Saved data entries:
--------------------------------

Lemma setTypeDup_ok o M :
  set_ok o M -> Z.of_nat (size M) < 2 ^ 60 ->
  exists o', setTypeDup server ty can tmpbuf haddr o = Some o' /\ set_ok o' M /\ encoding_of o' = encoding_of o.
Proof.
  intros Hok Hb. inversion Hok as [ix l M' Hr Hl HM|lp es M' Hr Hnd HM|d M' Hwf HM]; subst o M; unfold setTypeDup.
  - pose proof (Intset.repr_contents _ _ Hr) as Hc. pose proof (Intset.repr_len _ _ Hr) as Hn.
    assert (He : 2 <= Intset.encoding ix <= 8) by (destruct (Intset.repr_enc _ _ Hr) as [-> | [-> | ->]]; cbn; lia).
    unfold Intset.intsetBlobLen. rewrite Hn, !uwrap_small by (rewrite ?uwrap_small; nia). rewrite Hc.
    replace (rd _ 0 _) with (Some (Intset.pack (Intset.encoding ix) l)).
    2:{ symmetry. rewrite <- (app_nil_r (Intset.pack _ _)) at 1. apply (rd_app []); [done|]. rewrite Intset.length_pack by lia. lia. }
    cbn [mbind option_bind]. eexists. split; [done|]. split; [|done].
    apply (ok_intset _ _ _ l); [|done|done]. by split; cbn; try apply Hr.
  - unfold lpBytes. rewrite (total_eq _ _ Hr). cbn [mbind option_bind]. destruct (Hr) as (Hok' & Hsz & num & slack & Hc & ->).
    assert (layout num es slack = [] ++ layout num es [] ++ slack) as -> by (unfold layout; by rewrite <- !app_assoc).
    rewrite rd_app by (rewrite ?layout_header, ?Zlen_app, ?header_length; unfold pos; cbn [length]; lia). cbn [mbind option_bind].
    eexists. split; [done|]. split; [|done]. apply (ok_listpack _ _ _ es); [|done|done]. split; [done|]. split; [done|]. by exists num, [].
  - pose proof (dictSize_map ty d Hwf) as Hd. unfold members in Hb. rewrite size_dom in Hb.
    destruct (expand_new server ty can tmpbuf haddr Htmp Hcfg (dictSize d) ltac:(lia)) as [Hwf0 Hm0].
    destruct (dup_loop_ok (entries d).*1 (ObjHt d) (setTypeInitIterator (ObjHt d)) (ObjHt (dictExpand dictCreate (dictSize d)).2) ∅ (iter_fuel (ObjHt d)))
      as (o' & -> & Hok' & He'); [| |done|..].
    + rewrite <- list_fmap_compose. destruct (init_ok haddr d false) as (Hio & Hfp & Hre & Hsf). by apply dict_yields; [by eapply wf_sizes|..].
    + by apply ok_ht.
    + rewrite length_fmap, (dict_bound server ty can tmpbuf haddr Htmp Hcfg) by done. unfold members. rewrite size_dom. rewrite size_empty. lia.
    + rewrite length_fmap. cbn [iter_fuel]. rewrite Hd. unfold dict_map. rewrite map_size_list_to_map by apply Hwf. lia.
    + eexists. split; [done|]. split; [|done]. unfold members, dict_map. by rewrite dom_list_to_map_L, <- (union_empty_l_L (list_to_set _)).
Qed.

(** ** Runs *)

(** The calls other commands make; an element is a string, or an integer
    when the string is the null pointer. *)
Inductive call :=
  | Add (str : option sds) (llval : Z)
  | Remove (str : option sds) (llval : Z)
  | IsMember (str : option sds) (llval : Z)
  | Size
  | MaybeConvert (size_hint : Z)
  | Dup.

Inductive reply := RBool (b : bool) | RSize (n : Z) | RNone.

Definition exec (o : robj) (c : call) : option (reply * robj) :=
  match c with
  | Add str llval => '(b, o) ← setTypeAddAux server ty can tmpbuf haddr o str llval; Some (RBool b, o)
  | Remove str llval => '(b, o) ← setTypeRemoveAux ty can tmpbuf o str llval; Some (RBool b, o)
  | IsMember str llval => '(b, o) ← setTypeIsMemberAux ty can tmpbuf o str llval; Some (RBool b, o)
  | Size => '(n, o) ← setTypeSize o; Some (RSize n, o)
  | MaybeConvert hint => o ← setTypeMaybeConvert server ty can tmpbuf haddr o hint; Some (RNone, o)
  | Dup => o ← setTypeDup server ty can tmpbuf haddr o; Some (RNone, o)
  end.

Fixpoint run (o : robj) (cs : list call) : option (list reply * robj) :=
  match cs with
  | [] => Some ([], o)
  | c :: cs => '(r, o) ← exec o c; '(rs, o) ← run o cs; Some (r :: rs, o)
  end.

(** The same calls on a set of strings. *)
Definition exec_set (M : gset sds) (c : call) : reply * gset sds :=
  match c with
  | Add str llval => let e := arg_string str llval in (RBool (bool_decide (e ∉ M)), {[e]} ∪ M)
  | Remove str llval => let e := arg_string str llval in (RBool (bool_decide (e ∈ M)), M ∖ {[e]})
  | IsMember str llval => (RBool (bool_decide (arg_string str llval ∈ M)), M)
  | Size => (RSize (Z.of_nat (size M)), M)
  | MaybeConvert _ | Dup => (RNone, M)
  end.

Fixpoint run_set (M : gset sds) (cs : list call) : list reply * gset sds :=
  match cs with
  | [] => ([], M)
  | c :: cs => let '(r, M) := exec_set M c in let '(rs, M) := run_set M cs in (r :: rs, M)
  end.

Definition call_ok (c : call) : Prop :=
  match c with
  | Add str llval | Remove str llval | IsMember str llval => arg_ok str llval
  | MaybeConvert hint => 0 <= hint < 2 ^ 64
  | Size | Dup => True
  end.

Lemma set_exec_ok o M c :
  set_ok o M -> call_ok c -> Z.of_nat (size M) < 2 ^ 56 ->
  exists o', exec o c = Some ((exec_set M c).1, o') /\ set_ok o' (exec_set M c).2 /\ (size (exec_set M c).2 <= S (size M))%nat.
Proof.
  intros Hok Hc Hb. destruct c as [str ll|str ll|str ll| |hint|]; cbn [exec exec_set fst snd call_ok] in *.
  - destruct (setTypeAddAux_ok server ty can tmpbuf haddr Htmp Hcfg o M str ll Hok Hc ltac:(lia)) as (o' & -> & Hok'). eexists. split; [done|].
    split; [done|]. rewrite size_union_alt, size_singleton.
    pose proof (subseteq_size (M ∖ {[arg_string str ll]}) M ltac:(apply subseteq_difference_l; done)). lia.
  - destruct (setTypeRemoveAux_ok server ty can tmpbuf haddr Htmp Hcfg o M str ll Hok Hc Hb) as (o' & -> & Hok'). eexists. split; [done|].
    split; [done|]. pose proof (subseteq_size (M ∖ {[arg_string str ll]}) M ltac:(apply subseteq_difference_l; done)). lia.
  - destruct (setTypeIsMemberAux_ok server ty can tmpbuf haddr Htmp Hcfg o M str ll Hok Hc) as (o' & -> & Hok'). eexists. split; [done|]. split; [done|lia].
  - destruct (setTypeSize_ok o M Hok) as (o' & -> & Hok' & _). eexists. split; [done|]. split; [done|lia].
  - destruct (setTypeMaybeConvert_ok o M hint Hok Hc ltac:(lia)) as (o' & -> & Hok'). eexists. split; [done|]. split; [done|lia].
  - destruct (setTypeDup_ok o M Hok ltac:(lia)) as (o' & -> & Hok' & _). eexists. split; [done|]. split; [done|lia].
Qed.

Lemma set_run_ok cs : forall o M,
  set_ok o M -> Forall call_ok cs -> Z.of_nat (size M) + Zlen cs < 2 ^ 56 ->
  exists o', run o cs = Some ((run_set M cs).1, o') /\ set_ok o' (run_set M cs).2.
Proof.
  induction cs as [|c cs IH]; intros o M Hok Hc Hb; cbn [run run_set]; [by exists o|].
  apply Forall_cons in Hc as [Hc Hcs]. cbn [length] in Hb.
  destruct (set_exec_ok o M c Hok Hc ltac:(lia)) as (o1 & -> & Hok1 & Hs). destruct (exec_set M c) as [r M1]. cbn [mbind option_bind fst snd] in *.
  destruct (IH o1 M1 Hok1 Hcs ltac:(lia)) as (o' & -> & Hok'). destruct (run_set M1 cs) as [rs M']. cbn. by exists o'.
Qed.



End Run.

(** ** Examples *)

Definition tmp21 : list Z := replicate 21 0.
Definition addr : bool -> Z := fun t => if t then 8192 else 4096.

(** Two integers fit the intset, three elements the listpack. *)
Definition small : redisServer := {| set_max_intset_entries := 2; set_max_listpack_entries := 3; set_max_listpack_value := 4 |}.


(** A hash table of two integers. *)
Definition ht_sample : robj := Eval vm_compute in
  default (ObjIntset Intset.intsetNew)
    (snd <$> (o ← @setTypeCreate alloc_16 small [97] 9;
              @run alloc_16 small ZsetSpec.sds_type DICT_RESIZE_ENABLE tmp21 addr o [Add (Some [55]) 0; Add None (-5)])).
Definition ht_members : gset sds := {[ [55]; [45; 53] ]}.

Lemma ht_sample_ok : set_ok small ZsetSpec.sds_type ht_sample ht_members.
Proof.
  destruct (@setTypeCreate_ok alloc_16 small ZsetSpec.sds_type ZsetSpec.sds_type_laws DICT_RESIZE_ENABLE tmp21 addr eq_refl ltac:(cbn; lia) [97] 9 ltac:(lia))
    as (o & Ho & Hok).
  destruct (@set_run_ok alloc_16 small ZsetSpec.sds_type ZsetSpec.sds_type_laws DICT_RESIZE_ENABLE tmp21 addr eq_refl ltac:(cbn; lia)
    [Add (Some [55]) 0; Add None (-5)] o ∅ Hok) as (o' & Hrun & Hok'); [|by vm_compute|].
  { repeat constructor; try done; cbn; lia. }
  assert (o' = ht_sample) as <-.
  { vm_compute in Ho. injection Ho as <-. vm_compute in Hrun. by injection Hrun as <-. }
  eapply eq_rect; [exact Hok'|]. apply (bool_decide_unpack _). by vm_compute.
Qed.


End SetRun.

--------------------------------

The expected answer is an exact copy of the lines above, beginning at the line with "set_ok o M -> call_ok" and ending at the line with "intros Hok Hc", with both ends in.

  set_ok o M -> call_ok c -> Z.of_nat (size M) < 2 ^ 56 ->
  exists o', exec o c = Some ((exec_set M c).1, o') /\ set_ok o' (exec_set M c).2 /\ (size (exec_set M c).2 <= S (size M))%nat.
Proof.
  intros Hok Hc Hb. destruct c as [str ll|str ll|str ll| |hint|]; cbn [exec exec_set fst snd call_ok] in *.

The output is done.